Morbid Obesity Clinical Trial
Official title:
One Anastomosis Gastric Bypass for Severe Obesity in 6,722 Patients: Early Outcomes From the Assuta Surgery Registry
Background: One-anastomosis gastric bypass (OAGB) is an emerging type of bariatric metabolic surgery (BMS). Our study aimed to evaluate the short-term (≤30-day) postoperative safety of OAGB. Methods: Electronic medical records of all OAGBs performed between January 2017 and December 2021 at a high-volume bariatric center in Israel were scanned using the MDClone software. Data regarding patients' characteristics, surgical procedure, ≤30-day postoperative complications, and their classification according to Clavien-Dindo grade were gathered.
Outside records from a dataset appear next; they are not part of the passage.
Lemma declares_fresh nodeId v lines v' name :
  declares nodeId v lines v' -> v !! name = None ->
  (forall line n e, line ∈ lines -> tryParseLet line = Some (n, e, []) -> n <> name) -> v' !! name = None.
Proof.
  induction 1 as [|v line n e tree lines v' Hl Hn Ht Hd IH]; intros Hv Hf; [done|]. apply IH.
  - rewrite lookup_insert_ne; [done|]. apply (Hf line n e); [by left|done].
  - intros line' n' e' Hin. apply Hf. by right.
Qed.

Lemma content_app l k : content (l ++ k) = content l ++ content k.
Proof. unfold content. by rewrite fmap_app, List.filter_app. Qed.

Lemma build_iff entries nodeId tree :
  buildMessageRulesTree (JArray entries) nodeId = Ok tree <-> rulesLoop 0 nodeId entries ∅ None = Ok (Some tree).
Proof.
  unfold buildMessageRulesTree. destruct (rulesLoop 0 nodeId entries ∅ None) as [[t|]| | |]; cbn; split; congruence.
Qed.

Lemma tryParseLet_reference name : tryParseLet (reference name) = None.
Proof.
  unfold tryParseLet. rewrite !(bool_decide_eq_false_2 (take _ (reference name) = _)) by discriminate.
  cbn [orb andb negb]. by rewrite orb_true_r.
Qed.

(** A part of a document, from its start, that is in order: declarations and at most
    one rule line after them, with the variables and the tree of the rule line. *)
Definition in_order (nodeId : bytes) (entries : list json) (variables : Variables) (rule : option ERDAbstractSyntaxTree) : Prop :=
  exists raws lets, entries = JString <$> raws /\ declares nodeId ∅ lets variables
    /\ match rule with
       | None => content raws = lets
       | Some tree => exists line, content raws = lets ++ [line] /\ tryParseLet line = None /\ line_tree nodeId line variables tree
       end.

(** The expression of a line, and how an error in it is announced. *)
Inductive expression (variables : Variables) (line : bytes) : bytes -> bytes -> Prop :=
| expression_let name text :
    tryParseLet line = Some (name, text, []) -> variables !! name = None ->
    expression variables line text (bs "failed to parse let '" ++ name ++ bs "': ")
| expression_rule : tryParseLet line = None -> expression variables line line (bs "failed to parse rule: ").

(** What is wrong with an entry after a part that is in order, and the words for it. *)
Inductive faulty (nodeId : bytes) (variables : Variables) : option ERDAbstractSyntaxTree -> json -> bytes -> Prop :=
| faulty_kind rule e : (forall raw, e <> JString raw) -> faulty nodeId variables rule e (bs "entry must be a string")
| faulty_after raw tree :
    isCommentOrBlank (trimmed raw) = false ->
    faulty nodeId variables (Some tree) (JString raw) (bs "content appears after the rule line; the rule line must be last")
| faulty_let raw name text error :
    isCommentOrBlank (trimmed raw) = false -> tryParseLet (trimmed raw) = Some (name, text, error) -> error <> [] ->
    faulty nodeId variables None (JString raw) error
| faulty_duplicate raw name text tree :
    isCommentOrBlank (trimmed raw) = false -> tryParseLet (trimmed raw) = Some (name, text, []) -> variables !! name = Some tree ->
    faulty nodeId variables None (JString raw) (bs "duplicate variable '" ++ name ++ bs "'")
| faulty_macro raw text what e :
    isCommentOrBlank (trimmed raw) = false -> expression variables (trimmed raw) text what -> expandMacros text nodeId = Throw e ->
    faulty nodeId variables None (JString raw) (bs "macro expansion failed: " ++ exn_what e)
| faulty_text raw text what expanded e :
    isCommentOrBlank (trimmed raw) = false -> expression variables (trimmed raw) text what -> expandMacros text nodeId = Ok expanded ->
    fromString (Some (resolver variables)) expanded = Throw e ->
    faulty nodeId variables None (JString raw) (what ++ exn_what e).

(** An error message of the interface: it names the first entry that is wrong, counted
    from one, and says what is wrong with it. *)
Definition names_entry (nodeId : bytes) (entries : list json) (what : bytes) : Prop :=
  exists before e after variables rule detail, entries = before ++ e :: after
    /\ in_order nodeId before variables rule /\ faulty nodeId variables rule e detail
    /\ what = bs "message_rules[" ++ to_string (Z.of_nat (S (List.length before))) ++ bs "]: " ++ detail.

(** The first entry that is not in order holds a literal whose reading is undefined. *)
Definition undefined_entry (nodeId : bytes) (entries : list json) : Prop :=
  exists before raw after variables text what expanded, entries = before ++ JString raw :: after
    /\ in_order nodeId before variables None /\ expression variables (trimmed raw) text what
    /\ expandMacros text nodeId = Ok expanded /\ fromString (Some (resolver variables)) expanded = Undefined.

Definition rules_outcome (nodeId : bytes) (entries : list json) (r : Res (option ERDAbstractSyntaxTree)) : Prop :=
  match r with
  | Ok rule => exists variables, in_order nodeId entries variables rule
  | Throw (RuntimeError what) => names_entry nodeId entries what
  | Undefined => undefined_entry nodeId entries
  | _ => False
  end.

Lemma in_order_comment nodeId before variables rule raw :
  in_order nodeId before variables rule -> isCommentOrBlank (trimmed raw) = true ->
  in_order nodeId (before ++ [JString raw]) variables rule.
Proof.
  intros (raws & lets & -> & Hd & Hc) Hb. exists (raws ++ [raw]), lets. split; [by rewrite fmap_app|]. split; [done|].
  assert (E : content (raws ++ [raw]) = content raws) by (rewrite content_app; unfold content at 2; cbn; by rewrite Hb, app_nil_r).
  by rewrite E.
Qed.

Lemma content_line raws raw : isCommentOrBlank (trimmed raw) = false -> content (raws ++ [raw]) = content raws ++ [trimmed raw].
Proof. intros Hb. rewrite content_app. unfold content at 2. cbn. by rewrite Hb. Qed.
Moreover, multivariate logistic regression analysis was used to identify factors related to early postoperative complications after OAGB. Results: A total of 6,722 patients underwent a primary (74.1%) or revisional (25.9%) OAGB procedure at our institution during the study period. Their preoperative mean age and body mass index (BMI) were 40.6±11.5 years and 41.2±4.6 kg/m2, respectively, and 75.0% were females. Respective mean operating time and length of stay were 67.3±26.6 minutes and 2.2±1.4 days. Complications occurred in 258 patients (3.8%), and include mainly bleeding (n=133, 2.0%), leaks (n=32, 0.5%), and obstruction/strictures (n=19, 0.3%). According to Clavien-Dindo classification, complication rate for grades 1-2 and grades 3a-5 were 1.6%; and 1.4%, respectively. The mortality rate was 0.03% (n=2). The rate of readmission and reoperation were 1.9% and 0.9%, respectively. Age ≥60 years, ≥3 hours of operating room time, and cholecystectomy concomitant with OAGB were independent predictors of early post-OAGB complications. Conclusions: OAGB was found to be a safe primary and revisional BMS procedure in the ≤30-day postoperative term. The most common early complications were gastrointestinal bleeding (2.0%), leak (0.5%), and stricture (0.3%).